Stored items
________

Lemma makedirs_fresh (path : string) (pk : list string) (n : string) (m : FS) :
  path ≠ "" ->
  resolve path = pk ++ [n] ->
  dir_chain m pk ->
  m !! (pk ++ [n]) = None ->
  makedirs path true m = inr (<[pk ++ [n] := Dir]> m).
Proof.
  intros Hp Hk Hchain Hnone. unfold makedirs. case_bool_decide; [done|].
  rewrite Hk. destruct (pk ++ [n]) as [|c l] eqn:E; [by destruct pk|].
  rewrite <- E in *.
  apply (mkdirs_fresh path n pk [] m); [|done].
  intros i _. apply Hchain.
Qed.

Lemma open_wb_fresh (path : string) (pk : list string) (n : string) (m : FS) :
  path ≠ "" ->
  resolve path = pk ++ [n] ->
  is_dir m pk ->
  m !! (pk ++ [n]) = None ->
  open_wb path m = inr (<[pk ++ [n] := File []]> m).
Proof.
  intros Hp Hk Hdir Hnone. unfold open_wb. case_bool_decide; [done|].
  rewrite Hk. destruct (pk ++ [n]) as [|c l] eqn:E; [by destruct pk|].
  rewrite <- E in *.
  rewrite removelast_last. unfold is_dir in Hdir. rewrite Hdir.
  by rewrite stat_nonempty, Hnone.
Qed.

Lemma dir_chain_self (m : FS) (pk : list string) : dir_chain m pk -> is_dir m pk.
Proof. intros H. specialize (H (length pk)). by rewrite take_ge in H. Qed.

Lemma under_inj (pk : list string) (n n' : string) (rel rel' : list string) :
  pk ++ n :: rel = pk ++ n' :: rel' -> n = n' /\ rel = rel'.
Proof. intros H. apply app_inv_head in H. by injection H. Qed.

Lemma take_not_under (pk : list string) (j : nat) (n : string) (rel : list string) :
  take j pk ≠ pk ++ n :: rel.
Proof.
  intros H. apply (f_equal length) in H.
  rewrite length_app, length_take in H. cbn [length] in H. lia.
Qed.

Lemma dir_chain_frame (m m' : FS) (pk : list string) :
  (forall j, take j pk ≠ [] -> m' !! take j pk = m !! take j pk) ->
  dir_chain m pk -> dir_chain m' pk.
Proof.
  intros Hframe Hchain j. specialize (Hchain j). unfold is_dir, stat in *.
  destruct (take j pk) as [|c l] eqn:E; [done|].
  rewrite <- Hchain. rewrite <- E. apply Hframe. by rewrite E.
Qed.

Lemma dir_chain_extend (m : FS) (pk : list string) (n : string) :
  dir_chain m pk ->
  m !! (pk ++ [n]) = None ->
  dir_chain (<[pk ++ [n] := Dir]> m) (pk ++ [n]).
Proof.
  intros Hchain Hnone j. destruct (decide (j <= length pk)) as [Hj|Hj].
  - rewrite take_app_le by done. apply is_dir_insert_None; [|apply Hchain].
    by rewrite stat_nonempty, Hnone.
  - rewrite take_ge by (rewrite length_app; cbn; lia).
    unfold is_dir. rewrite stat_nonempty. apply lookup_insert_eq.
Qed.

(** ** The walk of a well-named tree *)

Lemma find_child_cons (c : string) (t : RemoteNode) (kids : list RemoteNode) :
  find_child c (t :: kids) =
    if String.eqb (name_of t) c then Some t else find_child c kids.
Proof. reflexivity. Qed.

Lemma find_child_None (c : string) (kids : list RemoteNode) :
  ~ In c (map name_of kids) -> find_child c kids = None.
Proof.
  induction kids as [|t kids IH]; [reflexivity|]. intros Hc.
  rewrite find_child_cons. destruct (String.eqb_spec (name_of t) c) as [Heq|Hne].
  - exfalso. apply Hc. by left.
  - apply IH. intros Hin. apply Hc. by right.
Qed.

Lemma expected_unfold (svc : Service) (kids : list RemoteNode) (c : string)
    (rel : list string) :
  expected svc kids (c :: rel) =
    match find_child c kids with
    | Some t => expected_node svc t rel
    | None => None
    end.
Proof.
  cbn [expected]. destruct (find_child c kids) as [[i n kids'|i n m]|]; by destruct rel.
Qed.

Lemma expected_cons (svc : Service) (t : RemoteNode) (kids : list RemoteNode)
    (c : string) (rel : list string) :
  expected svc (t :: kids) (c :: rel) =
    if String.eqb (name_of t) c then expected_node svc t rel
    else expected svc kids (c :: rel).
Proof.
  rewrite !expected_unfold, find_child_cons.
  by destruct (String.eqb (name_of t) c).
Qed.

Lemma depth_le_list_max (t : RemoteNode) (kids : list RemoteNode) :
  In t kids -> depth t <= list_max (map depth kids).
Proof.
  induction kids as [|t' kids IH]; [done|]. cbn [map].
  change (list_max (depth t' :: map depth kids))
    with (Nat.max (depth t') (list_max (map depth kids))).
  intros [->|Hin]; [lia|]. specialize (IH Hin). lia.
Qed.

(** The image of a folder: its directory, and below it the image of its
    children. *)
Lemma mirrored_folder (svc : Service) (pk : list string) (i n : string)
    (kids : list RemoteNode) (m m' : FS) :
  (forall rel, m !! (pk ++ n :: rel) = None) ->
  mirrored svc (pk ++ [n]) kids (<[pk ++ [n] := Dir]> m) m' ->
  (forall rel, m' !! (pk ++ n :: rel) = expected_node svc (RFolder i n kids) rel) /\
  (forall k, (forall rel, k ≠ pk ++ n :: rel) -> m' !! k = m !! k).
Proof.
  intros Hfresh [Himg Hframe].
  assert (Hlen : forall c rel, pk ++ [n] ≠ (pk ++ [n]) ++ c :: rel).
  { intros c rel H. apply (f_equal length) in H. rewrite !length_app in H.
    cbn [length] in H. lia. }
  split.
  - intros [|c rel]; cbn [expected_node].
    + rewrite Hframe; [apply lookup_insert_eq|]. intros n' rel' _. apply Hlen.
    + replace (pk ++ n :: c :: rel) with ((pk ++ [n]) ++ c :: rel)
        by (by rewrite <- app_assoc).
      destruct (in_dec String.string_dec c (map name_of kids)) as [Hc|Hc].
      * by apply Himg.
      * rewrite Hframe.
        -- rewrite lookup_insert_ne by apply Hlen.
           rewrite <- app_assoc. cbn [app]. rewrite Hfresh.
           by rewrite expected_unfold, find_child_None.
        -- intros n' rel' Hn' H. apply under_inj in H as [-> _]. done.
  - intros k Hk. rewrite Hframe.
    + rewrite lookup_insert_ne; [done|]. intros <-. by apply (Hk []).
    + intros n' rel' _ ->. apply (Hk (n' :: rel')). by rewrite <- app_assoc.
Qed.

Section Walk.
Variable svc : Service.
Variable fuel : nat.
Hypothesis IHfuel : contents_ok svc fuel.
Variable path : string.

Let pk := resolve path.

(** One item of the loop. *)
Lemma item_ok (t : RemoteNode) (w : World) :
  served svc t ->
  well_named t ->
  safe_name (name_of t) = true ->
  depth t <= fuel ->
  dir_chain (fs w) pk ->
  (forall rel, fs w !! (pk ++ name_of t :: rel) = None) ->
  exists w',
    process_item (download_folder_contents fuel svc) svc path (node_item t) w
      = (Ret tt, w') /\
    (forall rel, fs w' !! (pk ++ name_of t :: rel) = expected_node svc t rel) /\
    (forall k, (forall rel, k ≠ pk ++ name_of t :: rel) -> fs w' !! k = fs w !! k).
Proof.
  intros Hserved Hnamed Hsafe Hdepth Hchain Hfresh.
  destruct t as [i n kids|i n m]; unfold name_of in *; cbn [node_item name] in *.
  - (* a folder *)
    destruct (resolve_join path n Hsafe) as [Hk Hne]. fold pk in Hk.
    unfold process_item. cbn [mimeType name id]. rewrite String.eqb_refl.
    unfold bind at 1. unfold os_makedirs, fs_op.
    rewrite (makedirs_fresh _ pk n) by (done || apply (Hfresh [])).
    unfold bind at 1. unfold print, emit. cbn [fs log].
    set (w2 := mkWorld (<[pk ++ [n] := Dir]> (fs w)) _).
    destruct (IHfuel i n kids (os_path_join path n) w2) as (w' & Hrun & Himg & Hframe).
    + done.
    + done.
    + cbn [depth] in Hdepth. lia.
    + rewrite Hk. apply dir_chain_extend; [done|apply (Hfresh [])].
    + intros n' rel Hn'. rewrite Hk. subst w2. cbn [fs].
      rewrite <- app_assoc. cbn [app].
      rewrite lookup_insert_ne; [apply Hfresh|].
      intros H. apply (f_equal length) in H. rewrite !length_app in H.
      cbn [length] in H. lia.
    + rewrite Hk in Himg, Hframe. exists w'. split; [done|].
      by apply mirrored_folder.
  - (* a file *)
    inversion Hserved as [|? ? ? Hmime]; subst.
    destruct (resolve_join path n Hsafe) as [Hk Hne]. fold pk in Hk.
    unfold process_item. cbn [mimeType name id]. rewrite Hmime.
    assert (Hopen : open_wb (os_path_join path n) (fs w) =
                      inr (<[pk ++ [n] := File []]> (fs w))).
    { apply open_wb_fresh; [done..|by apply dir_chain_self|apply (Hfresh [])]. }
    download_file_cases w; cbn [fs]; (eexists; split; [reflexivity|]); cbn [fs].
    + split; [|done]. intros [|c rel]; cbn [expected_node]; [|apply Hfresh].
      unfold leaf_entry, reaches_open. rewrite Hget. apply Hfresh.
    + split; [|done]. intros [|c rel]; cbn [expected_node]; [|apply Hfresh].
      unfold leaf_entry, reaches_open. rewrite Hget, Hm, Hp. apply Hfresh.
    + congruence.
    + rewrite Hk. split.
      * intros [|c rel]; cbn [expected_node].
        -- unfold leaf_entry, reaches_open. rewrite Hget, Hm, Hp.
           apply lookup_insert_eq.
        -- rewrite lookup_insert_ne; [apply Hfresh|].
           intros H. apply (f_equal length) in H. rewrite !length_app in H.
           cbn [length] in H. lia.
      * intros k Hk'. rewrite lookup_insert_ne; [done|].
        intros <-. by apply (Hk' []).
    + split; [|done]. intros [|c rel]; cbn [expected_node]; [|apply Hfresh].
      unfold leaf_entry, reaches_open. rewrite Hget, Hm. apply Hfresh.
Qed.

________

ASSIGNMENT:
All that is wanted is a faithful reproduction of the line above with "intros Hp Hk Hchain", the line with "Lemma dir_chain_self (m", and every line in between.

RESPONSE BELOW:
  intros Hp Hk Hchain Hnone. unfold makedirs. case_bool_decide; [done|].
  rewrite Hk. destruct (pk ++ [n]) as [|c l] eqn:E; [by destruct pk|].
  rewrite <- E in *.
  apply (mkdirs_fresh path n pk [] m); [|done].
  intros i _. apply Hchain.
Qed.

Lemma open_wb_fresh (path : string) (pk : list string) (n : string) (m : FS) :
  path ≠ "" ->
  resolve path = pk ++ [n] ->
  is_dir m pk ->
  m !! (pk ++ [n]) = None ->
  open_wb path m = inr (<[pk ++ [n] := File []]> m).
Proof.
  intros Hp Hk Hdir Hnone. unfold open_wb. case_bool_decide; [done|].
  rewrite Hk. destruct (pk ++ [n]) as [|c l] eqn:E; [by destruct pk|].
  rewrite <- E in *.
  rewrite removelast_last. unfold is_dir in Hdir. rewrite Hdir.
  by rewrite stat_nonempty, Hnone.
Qed.

Lemma dir_chain_self (m : FS) (pk : list string) : dir_chain m pk -> is_dir m pk.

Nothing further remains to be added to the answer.